Eine sinnvolle Förderung kommt allen Kindern zu Gute, nicht nur denen aus den von Armut betroffenen Familien. Denn sie spielt den Ausbau und die Verbesserung von Infrastruktur, also beispielsweise von Schulen, Kitas, Sportvereinen und Bibliotheken, und eine den Bedürfnissen entsprechende Existenz sichernde Grundsicherung nicht gegeneinander aus. Die Infrastruktur ist notwendig, damit Kinder nicht nach Sozialstatus sortiert, sondern gemeinsam bestmöglich gefördert werden und Eltern Familie und Beruf mit einander in Einklang bringen können. Soziale Sicherungssysteme dürfen auf der anderen Seite nicht zur vollständigen Isolation der Betroffen führen.

Sie sind in der vergangenen Woche zur Leiterin des Arbeitskreises „Arbeit und soziale Sicherung“ der Fraktion gewählt worden. Welche Schwerpunkte werden Sie setzen?

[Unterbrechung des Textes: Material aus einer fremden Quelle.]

Lemma VisitOperator_flat op : resolvable op = true → visits op.
Proof.
  induction op as [i cs IH] using LogicalOperator_nested_ind. intros Hres st.
  assert (Forall visits cs) as Hv.
  { rewrite Forall_forall in IH |- *. intros c Hc. apply IH; [done|]. by eapply resolvable_child. }
  pose proof Hres as Hop. unfold resolvable in Hop. simpl in Hop. apply andb_true_iff in Hop as [[Hop Hch]%andb_true_iff _]. unfold shape_op, type in Hop. unfold checks, type in Hch. simpl in Hop, Hch.
  assert (is_filter_op i.(otype) = false → i.(otype) ≠ LOGICAL_DELIM_JOIN → tasks (Op i cs) = concat (map tasks cs)) as Htasks.
  { intros Hf Hd. simpl. rewrite decide_False by done. unfold tasks_here, type. simpl. rewrite Hf. destruct cs as [|? [|]]; by rewrite app_nil_r. }
  assert (is_filter_op i.(otype) = false → columns (Op i cs) = i.(column_bindings)) as Hcols by (intros Hf; unfold columns; simpl; by rewrite Hf).
  unfold after, type. cbn [info VisitOperator]. fold visit_children.
  destruct (i.(otype)) eqn:Ht; simpl in Hop, Hch;
    try (rewrite Hcols, Htasks by done; rewrite andb_true_r in Hch; by apply (other_flat i cs []) || by apply other_flat).
  - destruct cs; [|done]. unfold after in Hch. unfold type in Hch. simpl in Hch. rewrite Ht, Hcols, andb_true_r in Hch by done. rewrite Hcols, Htasks by done.
    by rewrite (resolve_all_ok _ _ _ Hch).
  - destruct cs as [|c0 [|c1 [|]]]; try done. apply Forall_cons in Hv as [V0 [V1 _]%Forall_cons]. rewrite Hcols by done.
    assert (tasks (Op i [c0; c1]) = if delim_flipped i then tasks c1 ++ tasks c0 else tasks c0 ++ tasks c1) as ->.
    { simpl. rewrite decide_True by done. unfold tasks_here. simpl. rewrite app_nil_r. destruct (delim_flipped i); simpl; by rewrite app_nil_r. }
    destruct (delim_flipped i); simpl in Hch; rewrite andb_true_r in Hch; apply andb_true_iff in Hch as [C0 C1]; rewrite two_flat by done; by destruct (ofold _ _ _).
  - destruct cs as [|c0 [|c1 [|]]]; try done. apply Forall_cons in Hv as [V0 [V1 _]%Forall_cons]. rewrite Hcols, Htasks by done. simpl in Hch |- *. rewrite app_nil_r.
    rewrite andb_true_r in Hch. apply andb_true_iff in Hch as [C0 C1]. rewrite two_flat by done. by destruct (ofold _ _ _).
  - apply andb_true_iff in Hop as [Hlen Hjt]. destruct cs as [|c0 [|c1 [|]]]; try done. rewrite Htasks, visit_children_flat by done.
    rewrite (GetColumnBindings_ok c1) by (eapply resolvable_child; [exact Hres|right; left]). unfold after, type in Hch. cbn [info children] in Hch. rewrite Ht, andb_true_r in Hch.
    destruct (ofold _ _ _) as [h| | |]; try done. simpl. by destruct (i.(join_type)); try done; simpl; rewrite (resolve_all_ok _ _ _ Hch).
  - destruct cs as [|c0 [|c1 [|]]]; try done. apply Forall_cons in Hv as [V0 [V1 _]%Forall_cons]. rewrite Hcols, Htasks by done. simpl in Hch |- *. rewrite app_nil_r.
    rewrite andb_true_r in Hch. apply andb_true_iff in Hch as [C0 C1]. rewrite two_flat by done. by destruct (ofold _ _ _).
  - destruct cs; [|done]. unfold after, type in Hch. cbn [info children] in Hch. rewrite Ht, andb_true_r in Hch. rewrite Htasks by done. by rewrite (resolve_all_ok _ _ _ Hch).
  - destruct cs as [|c [|]]; try done. apply Forall_cons in Hv as [V0 _]. rewrite <- filter_flat with (k := true); [done|done| |by rewrite Ht|by rewrite Ht].
    eapply resolvable_child; [exact Hres|left].
  - destruct cs as [|c [|]]; try done. apply Forall_cons in Hv as [V0 _]. rewrite <- filter_flat with (k := false); [done|done| |by rewrite Ht|by rewrite Ht].
    eapply resolvable_child; [exact Hres|left].
Qed.
End Flat.

(** ** Resolving filters one after the other *)

Definition bound (create : bool) (f : BlockedBloomFilter) : list nat := if create then f.(BoundColsBuilt) else f.(BoundColsApplied).

Definition cols_of (create : bool) (f : BlockedBloomFilter) : list ColumnBinding :=
  if create then f.(column_bindings_built_) else f.(column_bindings_applied_).

(** Positions of columns. *)
Definition bound_at (bs cols : list ColumnBinding) (ks : list nat) : Prop := Forall2 (λ col i, bs !! i = Some col) cols ks.

Lemma bind_columns_ok bs cols : (∀ col, col ∈ cols → col ∈ bs) → bound_at bs cols (concat (bind_column bs <$> cols)).
Proof.
  induction cols as [|col cols IH]; intros Hin; [constructor|]. csimpl. unfold bind_column at 1.
  destruct (list_find (col =.) bs) as [[i b]|] eqn:E.
  - apply list_find_Some in E as (Hi & -> & _). constructor; [done|]. apply IH. intros c Hc. apply Hin. by right.
  - apply list_find_None in E. rewrite Forall_forall in E. by destruct (E col (Hin col (list_elem_of_here _ _))).
Qed.

Lemma resolve_one_ok k bs f :
  bound k f = [] → cols_of k f ≠ [] → (∀ col, col ∈ cols_of k f → col ∈ bs) →
  ∃ f', resolve_one k bs f = Ret f' ∧ (∀ k', cols_of k' f' = cols_of k' f) ∧ bound_at bs (cols_of k f) (bound k f') ∧ bound (negb k) f' = bound (negb k) f.
Proof.
  intros Hb Hne Hin. pose proof (bind_columns_ok bs _ Hin) as Hbound. pose proof (Forall2_length _ _ _ Hbound) as Hlen.
  destruct k; simpl in *; unfold resolve_built, resolve_applied; rewrite Hb; simpl; rewrite decide_False by (intros E; rewrite E in Hlen; by apply Hne, nil_length_inv);
    (eexists; split; [done|]); (split; [by intros []|done]).
Qed.

(** The filters of one kind among the tasks. *)
Definition keys (create : bool) (l : list (bool * list ColumnBinding * nat)) : list nat := snd <$> base.filter (λ t, t.1.1 = create) l.

Lemma elem_of_keys k bs x l : (k, bs, x) ∈ l → x ∈ keys k l.
Proof. intros Ht. apply (list_elem_of_fmap_2 snd _ (k, bs, x)), list_elem_of_filter. done. Qed.

Lemma keys_cons k t l : keys k (t :: l) = (if decide (t.1.1 = k) then [t.2] else []) ++ keys k l.
Proof. unfold keys. rewrite filter_cons. by case_decide. Qed.

Lemma tasks_ok l h :
  (∀ k, NoDup (keys k l)) →
  (∀ k bs x, (k, bs, x) ∈ l → ∃ f, h !! x = Some f ∧ bound k f = [] ∧ cols_of k f ≠ [] ∧ ∀ col, col ∈ cols_of k f → col ∈ bs) →
  ∃ h', ofold resolve_task l h = Ret h' ∧ ∀ x f, h !! x = Some f → ∃ f', h' !! x = Some f' ∧ (∀ k, cols_of k f' = cols_of k f) ∧
    ∀ k, (∀ bs, (k, bs, x) ∈ l → bound_at bs (cols_of k f) (bound k f')) ∧ (x ∉ keys k l → bound k f' = bound k f).
Proof.
  revert h. induction l as [|[[k bs] x] l IH]; intros h Hn Hl.
  { exists h. split; [done|]. intros x f Hf. exists f. split_and!; [done|done|]. intros k. split; [by intros bs ?%elem_of_nil|done]. }
  destruct (Hl k bs x) as (f & Hf & Hb & Hne & Hin); [left|]. destruct (resolve_one_ok k bs f Hb Hne Hin) as (f1 & E1 & Hc1 & Hb1 & Ho1).
  assert (x ∉ keys k l) as Hx by (specialize (Hn k); rewrite keys_cons, decide_True in Hn by done; by apply NoDup_cons in Hn as [? _]).
  destruct (IH (<[x := f1]> h)) as (h' & E & Hh').
  { intros k'. specialize (Hn k'). rewrite keys_cons in Hn. by apply NoDup_app in Hn as (_ & _ & ?). }
  { intros k' bs' x' Ht. destruct (Hl k' bs' x') as (f' & Hf' & R); [by right|]. destruct (decide (x = x')) as [<-|Hxx].
    - exists f1. rewrite list_lookup_insert_eq by (by eapply lookup_lt_Some). assert (f' = f) as -> by congruence. split; [done|]. rewrite Hc1.
      assert (k' = negb k) as -> by (destruct k, k'; try done; by apply elem_of_keys in Ht). by rewrite Ho1.
    - exists f'. by rewrite list_lookup_insert_ne. }
  exists h'. split; [cbn [ofold]; unfold resolve_task at 1; simpl; rewrite Hf; simpl; by rewrite E1|].
  intros y g Hg. destruct (decide (x = y)) as [<-|Hxy].
  - assert (g = f) as -> by congruence. destruct (Hh' x f1) as (f' & Hf' & Hc' & R); [by rewrite list_lookup_insert_eq by (by eapply lookup_lt_Some)|].
    exists f'. split_and!; [done|intros k'; by rewrite Hc', Hc1|]. intros k'. destruct (R k') as [R1 R2]. rewrite Hc1 in R1. split.
    + intros bs' [[= -> ->]|Ht]%elem_of_cons; [|by apply R1]. by rewrite R2.
    + rewrite keys_cons. case_decide as Hk; [set_solver|]. intros Hk'. rewrite R2 by done. simpl in Hk. by assert (k' = negb k) as -> by (by destruct k, k').
  - destruct (Hh' y g) as (f' & Hf' & Hc' & R); [by rewrite list_lookup_insert_ne|]. exists f'. split_and!; [done|done|]. intros k'.
    destruct (R k') as [R1 R2]. split; [|rewrite keys_cons; set_solver]. intros bs' [[= _ _ ->]|Ht]%elem_of_cons; [done|by apply R1].
Qed.

(** ** Plans *)

Section Plan.
  Context `{ResolverFields}.

Lemma tasks_perm i cs : tasks (Op i cs) ≡ₚ concat (map tasks cs) ++ tasks_here (Op i cs).
Proof.
  cbn [tasks]. f_equiv. case_decide; [|done]. destruct (delim_flipped i); [|done].
  induction (map tasks cs) as [|l ls IH]; [done|]. rewrite reverse_cons, concat_app, IH. simpl. rewrite app_nil_r. apply Permutation_app_comm.
Qed.

Lemma elem_of_tasks op k bs x :
  (k, bs, x) ∈ tasks op ↔ ∃ i c, Op i [c] ∈ suboperators op ∧ is_filter_op i.(otype) = true ∧ k = bool_decide (i.(otype) = LOGICAL_CREATE_BF) ∧
    bs = after c ∧ x ∈ i.(filters_of).
Proof.
  induction op as [i cs IH] using LogicalOperator_nested_ind. rewrite tasks_perm, elem_of_app, list_elem_of_In, in_concat. rewrite Forall_forall in IH. split.
  - intros [(l & Hl & Ht)|Ht].
    + apply in_map_iff in Hl as (c & <- & Hc%list_elem_of_In). apply list_elem_of_In, (IH c Hc) in Ht as (j & d & Hd & R). exists j, d.
      split; [by eapply suboperators_child|done].
    + unfold tasks_here in Ht. simpl in Ht. destruct cs as [|c [|]]; [by apply elem_of_nil in Ht| |by apply elem_of_nil in Ht]. unfold type in Ht. simpl in Ht.
      destruct (is_filter_op i.(otype)) eqn:Hf; [|by apply elem_of_nil in Ht]. apply list_elem_of_fmap in Ht as (y & [= -> -> ->] & Hy).
      exists i, c. split_and!; try done. apply suboperators_self.
  - intros (j & d & [Hd|(c & Hc & Hd)]%suboperators_cases & Hf & -> & -> & Hx).
    + injection Hd as <- <-. right. unfold tasks_here. simpl. unfold type. simpl. rewrite Hf. apply list_elem_of_fmap. by exists x.
    + left. exists (tasks c). split; [by apply in_map, list_elem_of_In|]. apply list_elem_of_In, (IH c Hc). eauto 8.
Qed.

(** The filters of the tasks are those of the operators. *)
Lemma keys_app k l l' : keys k (l ++ l') = keys k l ++ keys k l'.
Proof. unfold keys. by rewrite filter_app, fmap_app. Qed.

Definition filters_in (create : bool) (ts : list op_info) : list nat := if create then created_filters ts else used_filters ts.

Lemma filters_in_app k ts ts' : filters_in k (ts ++ ts') = filters_in k ts ++ filters_in k ts'.
Proof. destruct k; simpl; unfold created_filters, used_filters; by rewrite filter_app, fmap_app, concat_app. Qed.

Lemma keys_here k op : shape_op op = true → keys k (tasks_here op) = filters_in k [info op].
Proof.
  assert (∀ k' bs xs, keys k ((λ x, (k', bs, x)) <$> xs) = if decide (k' = k) then xs else []) as Hkeys.
  { intros k' bs xs. induction xs as [|x xs IH]; [by case_decide|]. csimpl. rewrite keys_cons, IH. simpl. by case_decide. }
  destruct op as [i cs]. unfold tasks_here, shape_op, filters_in, created_filters, used_filters, type. simpl. intros Hr.
  destruct (i.(otype)) eqn:Ht; rewrite ?filter_cons, ?Ht; simpl; try (by destruct cs as [|? [|]], k; simpl; unfold keys; rewrite ?filter_nil).
  - destruct cs as [|c [|]]; try done. rewrite Hkeys. destruct k; simpl; by rewrite ?app_nil_r.
  - destruct cs as [|c [|]]; try done. rewrite Hkeys. destruct k; simpl; by rewrite ?app_nil_r.
Qed.

Lemma keys_tasks k op : resolvable op = true → keys k (tasks op) ≡ₚ filters_in k (infos op).
Proof.
  induction op as [i cs IH] using LogicalOperator_nested_ind. intros Hres. pose proof Hres as Hop. unfold resolvable in Hop. simpl in Hop. apply andb_true_iff in Hop as [[Hop _]%andb_true_iff _].
  assert (keys k (concat (map tasks cs)) ≡ₚ filters_in k (concat (map infos cs))) as Hcs.
  { rewrite Forall_forall in IH. assert (∀ c, c ∈ cs → keys k (tasks c) ≡ₚ filters_in k (infos c)) as Hc.
    { intros c Hc. apply IH; [done|]. by eapply resolvable_child. }
    clear IH Hres Hop. induction cs as [|c cs IHcs]; [by destruct k|]. simpl. rewrite keys_app, filters_in_app, IHcs, Hc by set_solver. done. }
  change (infos (Op i cs)) with ([i] ++ concat (map infos cs)). rewrite filters_in_app, <- Hcs. change i with (info (Op i cs)) at 2. rewrite <- keys_here by done.
  rewrite Permutation_app_comm, <- keys_app. unfold keys. by rewrite tasks_perm.
Qed.

(** Resolving a plan: all filters get the positions of their columns. *)
Lemma VisitOperator_ok op st :
  resolvable op = true → (∀ k, NoDup (filters_in k (infos op))) →
  (∀ i c x, Op i [c] ∈ suboperators op → is_filter_op i.(otype) = true → x ∈ i.(filters_of) →
    let k := bool_decide (i.(otype) = LOGICAL_CREATE_BF) in
    ∃ f, st.(bloom) !! x = Some f ∧ bound k f = [] ∧ cols_of k f ≠ [] ∧ ∀ col, col ∈ cols_of k f → col ∈ after c) →
  ∃ h, VisitOperator op st = Ret (mkResolver (after op) h) ∧ ∀ x f, st.(bloom) !! x = Some f → ∃ f', h !! x = Some f' ∧ (∀ k, cols_of k f' = cols_of k f) ∧
    ∀ i c, Op i [c] ∈ suboperators op → is_filter_op i.(otype) = true → x ∈ i.(filters_of) →
      let k := bool_decide (i.(otype) = LOGICAL_CREATE_BF) in bound_at (after c) (cols_of k f) (bound k f').
Proof.
  intros Hres Hn Hall. destruct (tasks_ok (tasks op) st.(bloom)) as (h & E & Hh).
  - intros k. by rewrite keys_tasks.
  - intros k bs x (i & c & Hop & Hf & -> & -> & Hx)%elem_of_tasks. by apply (Hall i c x).
  - exists h. rewrite VisitOperator_flat by done. rewrite E. split; [done|]. intros x f Hf. destruct (Hh x f Hf) as (f' & Hf' & Hc & R).
    exists f'. split_and!; [done|done|]. intros i c Hop Hi Hx. apply (R _), elem_of_tasks. eauto 8.
Qed.
End Plan.

(** ** Filters that were just made *)

Definition unbound (h : list BlockedBloomFilter) : Prop := Forall (λ f, ∀ k, bound k f = []) h.

Lemma use_edge_unbound st e st' : use_edge st e = Ret st' → unbound st.1 → unbound st'.1.
Proof.
  intros E Hst. apply (ofold_post (λ st, unbound st.1) _ _ _ _ E Hst). intros s x s' Hs. unfold use_filter.
  destruct (s.1 !! x) as [f|] eqn:Hf; [|done]. simpl. destruct (Used_ f); intros [= <-]; [done|]. apply Forall_insert; [done|].
  intros k. pose proof (Forall_lookup_1 _ _ _ _ Hs Hf k) as Hb. by destruct k.
Qed.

Ich möchte genau hier anknüpfen: Aus meiner Arbeit in der Kinder- und Jugendpolitik bringe ich das Wissen darum mit, wie sehr sich die Verschlechterung der sozialen Verhältnisse auf eine der schwächsten Gruppen auswirkt - die Kinder. Das übertrage ich in alle Bereiche - die Arbeitsmarktpolitik, die Diskussion um einen neuen sozialen Generationenvertrag, in die Beschäftigungspolitik genauso wie in die Frage der Grundsicherungsmodelle oder der Rente. Genau darum möchte ich mit meiner Arbeit eine Lobby für die schaffen, die es aktuell trifft, vor allem aber für die, die es immer trifft - die Kinder.